* [PROBLEM STATEMENT]: The lines below starting at the line containing "Definition default_multicast (native" and ending at the line containing "re ← Compile (Config.Regex i);" are to be repeated exactly, with both ends kept and nothing else added.

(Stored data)

(** The interfaces are the keys of a map; two whose expressions were compiled
    apart are different keys. *)
Record multicastConfig := mkMulticastConfig {
  mc_interfaces : list MulticastInterface; mc_groupAddr : string; mc_version : Z * Z; mc_network : N
}.
Definition _applyOption (c : multicastConfig) (opt : MulticastOption) : multicastConfig :=
  match opt with
  | OptMulticastInterface i => mkMulticastConfig (mc_interfaces c ++ [i]) (mc_groupAddr c) (mc_version c) (mc_network c)
  | OptGroupAddress a => mkMulticastConfig (mc_interfaces c) a (mc_version c) (mc_network c)
  | OptProtocolVersion major minor => mkMulticastConfig (mc_interfaces c) (mc_groupAddr c) (major, minor) (mc_network c)
  | OptNetwork None => c
  | OptNetwork (Some n) => mkMulticastConfig (mc_interfaces c) (mc_groupAddr c) (mc_version c) n
  end.
Definition default_multicast (native : N) : multicastConfig := mkMulticastConfig [] "[ff02::114]:9001" (0, 0) native.
Definition apply_multicast (native : N) (opts : list MulticastOption) : multicastConfig := fold_left _applyOption opts (default_multicast native).

(** regexp.MustCompile; [None] is a panic. *)
Context (Compile : string -> option (string -> bool)).

Definition interface_option (i : MulticastInterfaceConfig) : option MulticastInterface :=
  re ← Compile (Config.Regex i);
  Some (mkMulticastInterface re (Config.Beacon i) (Listen_on i) (Port i) (u8 (Config.Priority i)) (Config.Password i)).
Definition multicast_options (defaultNetwork : option N) (l : list MulticastInterfaceConfig) : option (list MulticastOption) :=
  ifs ← mapM interface_option l;
  Some (map OptMulticastInterface ifs ++ [OptProtocolVersion ProtocolVersionMajor ProtocolVersionMinor] ++
        match defaultNetwork with Some n => [OptNetwork (Some n)] | None => [] end).
End Options.
Arguments MulticastOption : clear implicits.
Arguments multicastConfig : clear implicits.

* [ANSWER SPACE]:
Definition default_multicast (native : N) : multicastConfig := mkMulticastConfig [] "[ff02::114]:9001" (0, 0) native.
Definition apply_multicast (native : N) (opts : list MulticastOption) : multicastConfig := fold_left _applyOption opts (default_multicast native).

(** regexp.MustCompile; [None] is a panic. *)
Context (Compile : string -> option (string -> bool)).

Definition interface_option (i : MulticastInterfaceConfig) : option MulticastInterface :=
  re ← Compile (Config.Regex i);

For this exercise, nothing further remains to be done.